W pierwszej połowie torunianie tylko raz groźniej zaatakowali. W 18. minucie na strzał z rzutu wolnego z 35 metrów zdecydował się Marcin Wróbel, jednak bramkarz Chrobrego spokojnie sobie poradził.

Do końca pierwszej odsłony goście mieli przewagę, ale młody zespół Elany nie dał sobie strzelić gola.

Chwilę po zmianie stron Damian Rasak z 25. metrów próbował zaskoczyć Andrzeja Budnika. Golkiper Chrobrego z problemami wybił futbolówkę na rzut rożny.

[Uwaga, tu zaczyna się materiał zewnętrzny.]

(* ===== verification/Uring.v ===== *)
(** * I/O rings

    Models [src/io/uring.rs].  Buffers are reached through raw pointers into
    user memory, without the checks of [UserCopy].  The network card is a
    device of [Kernel]. *)

From S2P Require Import Prelude Bytes Abi Capability Vma Process Scheduler Files Vfs RmmArch RmmFrame Paging Compress UserCopy Snapshot Shm Kernel.
Import RmmArch Paging Compress UserCopy Kernel.

Module Uring.

Record SqEntry := mkSq { opcode : Z; sq_flags : Z; fd : Z; addr : Z; len : Z; user_data : Z }.
Record CqEntry := mkCq { cq_data : Z; cq_res : Z; cq_flags : Z }.

Record IoUring := mkRing { pid : Z; ring_size : Z; sq_entries : list (option SqEntry); cq_entries : list (option CqEntry) }.

Definition new (p size : Z) : IoUring := mkRing p size (replicate 16 None) (replicate 16 None).

(** The first free slot takes the entry. *)
Definition fill_slot {A} (a : A) (slots : list (option A)) : option (list (option A)) :=
  match list_find (fun s => bool_decide (is_Some s) = false) slots with
  | Some (i, _) => Some (<[i := Some a]> slots)
  | None => None
  end.

Definition submit (e : SqEntry) (r : IoUring) : res AbiError IoUring :=
  match fill_slot e (sq_entries r) with
  | Some sq => Ok (mkRing (pid r) (ring_size r) sq (cq_entries r))
  | None => Err (Other "SQ full")
  end.

(** A completion with no free slot is dropped. *)
Definition complete (ud res : Z) (r : IoUring) : IoUring :=
  mkRing (pid r) (ring_size r) (sq_entries r) (default (cq_entries r) (fill_slot (mkCq ud res 0) (cq_entries r))).

Definition take_sq (i : nat) (r : IoUring) : option SqEntry * IoUring :=
  (default None (sq_entries r !! i), mkRing (pid r) (ring_size r) (<[i := None]> (sq_entries r)) (cq_entries r)).

Definition motd : string := "/etc/motd".

(** A result as [i32]. *)
Definition res_of {E} (as_errno : E -> Z) (r : Z + E) : Z := match r with inl n => sint 32 n | inr e => as_errno e end.

Definition vfs_errno (e : AbiError) : Z := match e with PermissionDenied => -1 | _ => -5 end.

Section ring.
#[local] Existing Instance X8664Arch.
Context {XF W K D : Type} {fx : Files.File XF} {out : Vfs.Outside W XF} {DV : Devices D}.
Context `{X : X86} `{CD : Codec} `{VA : VirtAddrOps} (kernel_root : Z).

Abbreviation SM := (M (KState (XF := XF) (W := W) (K := K) (D := D)) AbiError).

(** The physical address of a buffer in shared memory. *)
Definition shm_phys (a : Z) : SM (option Z) := fun k =>
  match Shm.find_region_by_vaddr a (shm k) with
  | Some i => (x ← Shm.translate i a (shm k); Ok (Some x), k)
  | None => (Ok None, k)
  end.

Definition raw_load (p : Process.Process) (a n : Z) : SM (list Z) :=
  map_err (Other "") (fun k => let '(r, m) := load_user kernel_root (fault_proc p) (Z.to_nat n) a (mach k) in (r, with_mach m k)).

Definition raw_store (p : Process.Process) (a : Z) (bs : list Z) : SM unit :=
  map_err (Other "") (fun k => let '(r, m) := store_user kernel_root (fault_proc p) a bs (mach k) in (r, with_mach m k)).

Definition read_motd (p : Process.Process) (sqe : SqEntry) : SM Z :=
  r ← peek vfs (Vfs.read_vfs p motd (zeros (len sqe)) 0);
  match r with
  | inl (n, bs) => _ ← raw_store p (addr sqe) (take (Z.to_nat n) bs); mret (sint 32 n)
  | inr e => mret (vfs_errno e)
  end.

Definition write_motd (p : Process.Process) (sqe : SqEntry) : SM Z :=
  buf ← raw_load p (addr sqe) (len sqe);
  r ← attempt vfs with_vfs (Vfs.write_vfs p motd buf 0);
  mret (res_of vfs_errno r).

(** Descriptor 4 with a buffer in shared memory is the network card, 5 a disk;
    3 is the message of the day. *)
Definition sqe_read (p : Process.Process) (phys : option Z) (sqe : SqEntry) : SM Z :=
  let rest := if (fd sqe =? 5) && is_some phys then mret 512 else if fd sqe =? 3 then read_motd p sqe else mret (-9) in
  match phys with
  | Some a =>
    if fd sqe =? 4 then
      o ← step dev with_dev (net_receive a (len sqe));
      match o with
      | Some (Some n) => mret (sint 32 n)
      | Some None => mret (-11)
      | None => rest
      end
    else rest
  | None => rest
  end.

Definition sqe_write (p : Process.Process) (phys : option Z) (sqe : SqEntry) : SM Z :=
  let rest := if (fd sqe =? 5) && is_some phys then mret 512 else if fd sqe =? 3 then write_motd p sqe else mret (-9) in
  match phys with
  | Some a =>
    if fd sqe =? 4 then
      o ← step dev with_dev (net_transmit a (len sqe));
      match o with
      | Some true => mret (sint 32 (len sqe))
      | Some false => mret (-5)
      | None => rest
      end
    else rest
  | None => rest
  end.

Definition handle_sqe (owner : Z) (sqe : SqEntry) : SM Z :=
  phys ← shm_phys (addr sqe);
  o ← read_part (fun k => Scheduler.get_process owner (sched k));
  match o with
  | None => mret (-3)
  | Some p =>
    if opcode sqe =? 3 then mret 0
    else if opcode sqe =? 0 then sqe_read p phys sqe
    else if opcode sqe =? 1 then sqe_write p phys sqe
    else mret (-38)
  end.

Fixpoint process_slots (slots : list nat) (count : Z) (r : IoUring) : SM (Z * IoUring) :=
  match slots with
  | [] => mret (count, r)
  | i :: slots =>
    let '(o, r) := take_sq i r in
    match o with
    | Some sqe => v ← handle_sqe (pid r) sqe; process_slots slots (count + 1) (complete (user_data sqe) v r)
    | None => process_slots slots count r
    end
  end.

Definition process_requests (r : IoUring) : SM (Z * IoUring) := process_slots (seq 0 16) 0 r.

End ring.

End Uring.
(* ===== verification/LinuxNet.v ===== *)
(** * Socket calls of the Linux ABI

    Models [src/abi/linux/net.rs] and the socket handlers of
    [src/abi/linux/mod.rs] on the table of [Socket]. *)

From S2P Require Import Prelude Bytes Abi Capability Vma FdTable Process Scheduler Path Files Vfs RmmArch RmmFrame Paging Compress UserCopy Snapshot Socket Kernel LinuxFs.
Import RmmArch Paging Compress Kernel.

Module LinuxNet.

Definition SOCKADDR_SIZE : Z := 16.

(** The first eight bytes of [sockaddr_in]; the port is not byte-swapped. *)
Definition sockaddr_of (raw : list Z) : Socket.SockAddrInet := Socket.mkAddr (le_word (sub 0 2 raw)) (le_word (sub 2 2 raw)) (sub 4 4 raw).

Definition sockaddr_bytes (sa : Socket.SockAddrInet) : list Z := le_bytes 2 (Socket.family sa) ++ le_bytes 2 (Socket.port sa) ++ Socket.addr sa.

Definition is_local (sa : Socket.SockAddrInet) : bool :=
  (Socket.family sa =? 1) || ((Socket.family sa =? 2) && bool_decide (Socket.addr sa = [127; 0; 0; 1])) || bool_decide (Socket.addr sa = [0; 0; 0; 0]).

Section net.
#[local] Existing Instance X8664Arch.
Context {XF W K D : Type} {SK : Socket.Stack K}.
Context `{X : X86} `{CD : Codec} `{VA : VirtAddrOps} (kernel_root : Z) (turns : nat).

Abbreviation State := (KState (XF := XF) (W := W) (K := K) (D := D)).
Abbreviation SM := (M State AbiError).

Implicit Types ctx : SyscallContext.

Definition sockets : SM Socket.Sockets := read_part (fun k => Socket.sockets (net k)).

Definition entry (fd : Z) : SM (option Socket.SocketEntry) := ss ← sockets; mret (ss !! fd).

Definition on_sockets (f : Socket.Sockets -> Socket.Sockets) : SM unit := modify (fun k => with_net (Socket.on_sockets f (net k)) k).

(** [socks.get_mut(fd).unwrap()] *)
Definition update (fd : Z) (f : Socket.SocketEntry -> Socket.SocketEntry) : SM unit :=
  e ← entry fd;
  match e with Some _ => on_sockets (alter f fd) | None => lift Panic end.

Definition read_sockaddr ctx (a : Z) : SM Socket.SockAddrInet :=
  raw ← copy_in kernel_root ctx "EFAULT: read_sockaddr" a SOCKADDR_SIZE;
  mret (sockaddr_of raw).

Definition write_sockaddr ctx (a : Z) (sa : Socket.SockAddrInet) : SM unit :=
  copy_out kernel_root ctx "EFAULT: write_sockaddr" a (sockaddr_bytes sa).

Definition write_u32_to_user ctx (a v : Z) : SM unit := copy_out kernel_root ctx "EFAULT: write_u32" a (le_bytes 4 v).

Definition if_network ctx (m : SM Z) : SM Z :=
  may ← allowed ctx Capability.Network true false;
  if negb may then throw PermissionDenied else m.

Definition sys_socket ctx : SM Z :=
  if_network ctx (
    let socktype := wrap 32 (arg 1 ctx) in
    fd ← LinuxFs.alloc_file ctx (Path.bytes_of "socket:") socktype;
    _ ← on_sockets (Socket.create fd (wrap 32 (arg 0 ctx)) socktype (wrap 32 (arg 2 ctx)));
    mret fd).

Definition sys_bind ctx : SM Z :=
  let fd := arg 0 ctx in
  e ← entry fd;
  match e with
  | None => err EBADF
  | Some e =>
    if negb (bool_decide (Socket.state e = Socket.Created)) then err EINVAL
    else
      _ ← (if arg 1 ctx =? 0 then mret tt else raw ← read_sockaddr ctx (arg 1 ctx); update fd (Socket.set_local (Some raw)));
      _ ← update fd (Socket.set_state Socket.Bound);
      mret 0
  end.

Definition sys_listen ctx : SM Z :=
  let fd := arg 0 ctx in
  e ← entry fd;
  match Socket.domain <$> e with
  | Some Socket.Inet =>
    r ← attempt net with_net (Socket.tcp_listen fd);
    match r with inl _ => mret 0 | inr _ => err EINVAL end
  | Some _ => _ ← update fd (Socket.set_state Socket.Listening); mret 0
  | None => err EBADF
  end.

(** A listener at the address, or any listener. *)
Definition local_listener (sa : Socket.SockAddrInet) (ss : Socket.Sockets) : option Z :=
  match Socket.find_listener (Socket.port sa) (Socket.addr sa) ss with
  | Some l => Some l
  | None => Socket.find_any_listener ss
  end.

Definition connect_local (fd : Z) (sa : Socket.SockAddrInet) : SM Z :=
  ss ← sockets;
  match local_listener sa ss with
  | None => err 111
  | Some listener =>
    _ ← update listener (fun e => Socket.set_pending (Socket.pending e ++ [fd]) e);
    _ ← update fd (Socket.set_state Socket.Connected);
    mret 0
  end.

Definition sys_connect ctx : SM Z :=
  let fd := arg 0 ctx in
  if arg 1 ctx =? 0 then err EFAULT
  else
    raw ← read_sockaddr ctx (arg 1 ctx);
    e ← entry fd;
    match e with
    | None => err EBADF
    | Some e =>
      if bool_decide (Socket.state e = Socket.Closed) then err EBADF
      else
        _ ← update fd (Socket.set_remote (Some raw));
        if is_local raw then connect_local fd raw
        else if bool_decide (Socket.domain e = Socket.Inet) && bool_decide (Socket.socktype e = Socket.Stream) then
          ms ← uptime;
          r ← attempt net with_net (Socket.tcp_connect ms turns fd (Socket.addr raw) (Socket.port raw));
          match r with inl _ => mret 0 | inr _ => err 111 end
        else _ ← update fd (Socket.set_state Socket.Connected); mret 0
    end.

(** [pending.pop()] takes the last connection. *)
Definition accept_local ctx (fd client_fd : Z) (rest : list Z) : SM Z :=
  _ ← update fd (Socket.set_pending rest);
  o ← on_fds ctx (FdTable.alloc_file (Path.bytes_of "socket:") 1);
  match o with
  | None => err EMFILE
  | Some accept_fd =>
    let accept_fd := Z.of_nat accept_fd in
    _ ← on_sockets (Socket.create accept_fd 2 1 0);
    server ← entry fd;
    client ← entry client_fd;
    _ ← update accept_fd (fun e =>
          Socket.set_remote (client ≫= Socket.local_addr) (Socket.set_local (server ≫= Socket.local_addr)
            (Socket.set_paired (Some client_fd) (Socket.set_state Socket.Connected e))));
    _ ← update client_fd (Socket.set_paired (Some accept_fd));
    mret accept_fd
  end.

Definition accept_remote ctx (fd : Z) : SM Z :=
  o ← on_fds ctx (FdTable.alloc_file (Path.bytes_of "socket:") 1);
  match o with
  | None => err EMFILE
  | Some accept_fd =>
    let accept_fd := Z.of_nat accept_fd in
    _ ← on_sockets (Socket.create accept_fd 2 1 0);
    r ← attempt net with_net (Socket.tcp_accept fd accept_fd);
    match r with
    | inl (addr, port) =>
      _ ← (if arg 1 ctx =? 0 then mret tt else write_sockaddr ctx (arg 1 ctx) (Socket.mkAddr 2 port addr));
      _ ← (if arg 2 ctx =? 0 then mret tt else write_u32_to_user ctx (arg 2 ctx) SOCKADDR_SIZE);
      mret accept_fd
    | inr e =>
      _ ← on_sockets (Socket.remove accept_fd);
      if String.eqb e "EAGAIN" then err EAGAIN else err EINVAL
    end
  end.

Definition sys_accept ctx : SM Z :=
  let fd := arg 0 ctx in
  e ← entry fd;
  match e with
  | None => err EBADF
  | Some e =>
    if negb (bool_decide (Socket.state e = Socket.Listening)) then err EINVAL
    else
      match rev (Socket.pending e) with
      | client_fd :: rest => accept_local ctx fd client_fd (rev rest)
      | [] =>
        if bool_decide (Socket.domain e = Socket.Inet) && bool_decide (Socket.socktype e = Socket.Stream) then accept_remote ctx fd
        else err EAGAIN
      end
  end.

Definition sys_sendto ctx : SM Z :=
  if_network ctx (
    let fd := arg 0 ctx in
    let len := arg 2 ctx in
    e ← entry fd;
    match e with
    | None => err EBADF
    | Some e =>
      if bool_decide (Socket.state e = Socket.Closed) then err EBADF
      else if (arg 1 ctx =? 0) || (len =? 0) then mret 0
      else
        _ ← LinuxFs.vec_zeroed len;
        tmp ← copy_in kernel_root ctx "EFAULT" (arg 1 ctx) len;
        _ ← on_sockets (fun ss => default ss (Socket.sock_send fd tmp ss));
        mret len
    end).

Definition sys_recvfrom ctx : SM Z :=
  if_network ctx (
    let fd := arg 0 ctx in
    let len := arg 2 ctx in
    if (arg 1 ctx =? 0) || (len =? 0) then mret 0
    else
      ss ← sockets;
      o ← lift (Socket.sock_peek fd len ss);
      match o with
      | None => err EBADF
      | Some [] => err EAGAIN
      | Some bs =>
        _ ← copy_out kernel_root ctx "EFAULT" (arg 1 ctx) bs;
        _ ← on_sockets (alter (Socket.advance (zlen bs)) fd);
        mret (zlen bs)
      end).

End net.

End LinuxNet.
(** X1. Delete of a NodeTagSet (NodeRouteSet) always issues exactly one
    SetTags (SetApprovedRoutes) call, for the node id of the prior state and
    with a nil value set: the diagnostics are consulted only after the call,
    so the call goes out even when the prior state could not be decoded (the
    node id is then 0) or when the response already carried an error.  The
    handler never touches the state of the response, and a prior state that
    cannot be decoded is reported as an error. *)
Theorem X1_node_delete_always_sends_the_empty_set
    {Remote : Type} `{client : !HeadscaleServiceClient Remote} :
  (forall (req : NodeTagsResource.DeleteRequest) resp (w : World Remote),
      let out := NodeTagsResource.Delete req resp w in
      calls out.2 =
        calls w ++
          [CallSetTags
             {| SetTagsRequest_NodeId :=
                  uint64 (ValueInt64
                            (NodeTagsResource.NodeId
                               (default NodeTagsResource.NodeTagsResourceModel_zero
                                  (NodeTagsResource.DeleteRequest_State req))));
                SetTagsRequest_Tags := nil_slice |}]
      /\ State_ out.1 = State_ resp
      /\ (NodeTagsResource.DeleteRequest_State req = None \/ HasError resp = true ->
          HasError out.1 = true)) /\
  (forall (req : NodeRoutesResource.DeleteRequest) resp (w : World Remote),
      let out := NodeRoutesResource.Delete req resp w in
      calls out.2 =
        calls w ++
          [CallSetApprovedRoutes
             {| SetApprovedRoutesRequest_NodeId :=
                  uint64 (ValueInt64
                            (NodeRoutesResource.NodeId
                               (default NodeRoutesResource.NodeRoutesResourceModel_zero
                                  (NodeRoutesResource.DeleteRequest_State req))));
                SetApprovedRoutesRequest_Routes := nil_slice |}]
      /\ State_ out.1 = State_ resp
      /\ (NodeRoutesResource.DeleteRequest_State req = None \/ HasError resp = true ->
          HasError out.1 = true)).
Proof.
  assert (forall A (b : bool) (x : A), (if b then x else x) = x) as Hif
    by (by intros ? []).
  split; intros req resp w out; subst out.
  - unfold NodeTagsResource.Delete.
    destruct (NodeTagsResource.DeleteRequest_State req) as [data|];
      cbn [Get default]; unfold rpc;
      destruct (SetTags (remote w) _) as [r [err|response]];
      rewrite ?Hif; cbn [fst snd calls]; (split; [done|]); (split; [done|]);
      intros Hbad.
    + apply (HasError_AddError (Append resp [])).
    + destruct Hbad as [?|Herr]; [done|]. by rewrite HasError_Append_nil.
    + apply (HasError_AddError (Append resp _)).
    + apply (HasError_AddError resp).
  - unfold NodeRoutesResource.Delete.
    destruct (NodeRoutesResource.DeleteRequest_State req) as [data|];
      cbn [Get default]; unfold rpc;
      destruct (SetApprovedRoutes (remote w) _) as [r [err|response]];
      rewrite ?Hif; cbn [fst snd calls]; (split; [done|]); (split; [done|]);
      intros Hbad.
    + apply (HasError_AddError (Append resp [])).
    + destruct Hbad as [?|Herr]; [done|]. by rewrite HasError_Append_nil.
    + apply (HasError_AddError (Append resp _)).
    + apply (HasError_AddError resp).
Qed.

(** X2. ImportState of a NodeTagSet (NodeRouteSet) calls no RPC.  When
    [strconv.Atoi] rejects the identifier, one error is reported and the
    state is left as it was; when it yields [n], no diagnostic is added and
    the state holds a record whose [id] and [node_id] are both [n], the
    value set being untouched. *)
Theorem X2_node_import_sets_id_and_node_id {conv : strconv.Lib} :
  (forall (req : NodeTagsResource.ImportStateRequest) resp,
      let out := NodeTagsResource.ImportState req resp in
      match strconv.Atoi (NodeTagsResource.ID req) with
      | inl err => State_ out = State_ resp /\ HasError out = true
      | inr n =>
          Diagnostics out = Diagnostics resp
          /\ exists d,
               State_ out = Some d
               /\ NodeTagsResource.Id d = Known (int64 n)
               /\ NodeTagsResource.NodeId d = Known (int64 n)
               /\ NodeTagsResource.Tags d =
                    NodeTagsResource.Tags
                      (default NodeTagsResource.NodeTagsResourceModel_zero (State_ resp))
      end) /\
  (forall (req : NodeRoutesResource.ImportStateRequest) resp,
      let out := NodeRoutesResource.ImportState req resp in
      match strconv.Atoi (NodeRoutesResource.ID req) with
      | inl err => State_ out = State_ resp /\ HasError out = true
      | inr n =>
          Diagnostics out = Diagnostics resp
          /\ exists d,
               State_ out = Some d
               /\ NodeRoutesResource.Id d = Known (int64 n)
               /\ NodeRoutesResource.NodeId d = Known (int64 n)
               /\ NodeRoutesResource.Routes d =
                    NodeRoutesResource.Routes
                      (default NodeRoutesResource.NodeRoutesResourceModel_zero (State_ resp))
      end).
Proof.
  split; intros req resp out; subst out.
  - unfold NodeTagsResource.ImportState.
    destruct (strconv.Atoi _) as [err|n].
    + split; [done|apply HasError_AddError].
    + split; [done|]. eexists. by repeat split.
  - unfold NodeRoutesResource.ImportState.
    destruct (strconv.Atoi _) as [err|n].
    + split; [done|apply HasError_AddError].
    + split; [done|]. eexists. by repeat split.
Qed.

W 57. min przyjezdni zmarnowali doskonałą okazję do zdobycia gola. Po zagraniu Szczepaniaka, idelanej okazji nie wykorzystał Krzysztof Kaliciak, który fatalnie spudłował. Ten sam zawodnik w samej końcówce spotkania mógł zostać bohaterem swojej drużyny. Na szczęście defensywa Elany z trudem nie pozwoliła umieścić rywalowi piłki w siatce.

Stworzyli więcej sytuacji

- Z przebiegu spotkania byliśmy drużyną lepszą - powiedział Ireneusz Mamrot, trener Chrobrego. - Stworzyliśmy więcej sytuacji.

Warto dodać, że z drużyną Elany rozstaje się drugi trener Artur Dzięgiel. Do sprawy wrócimy.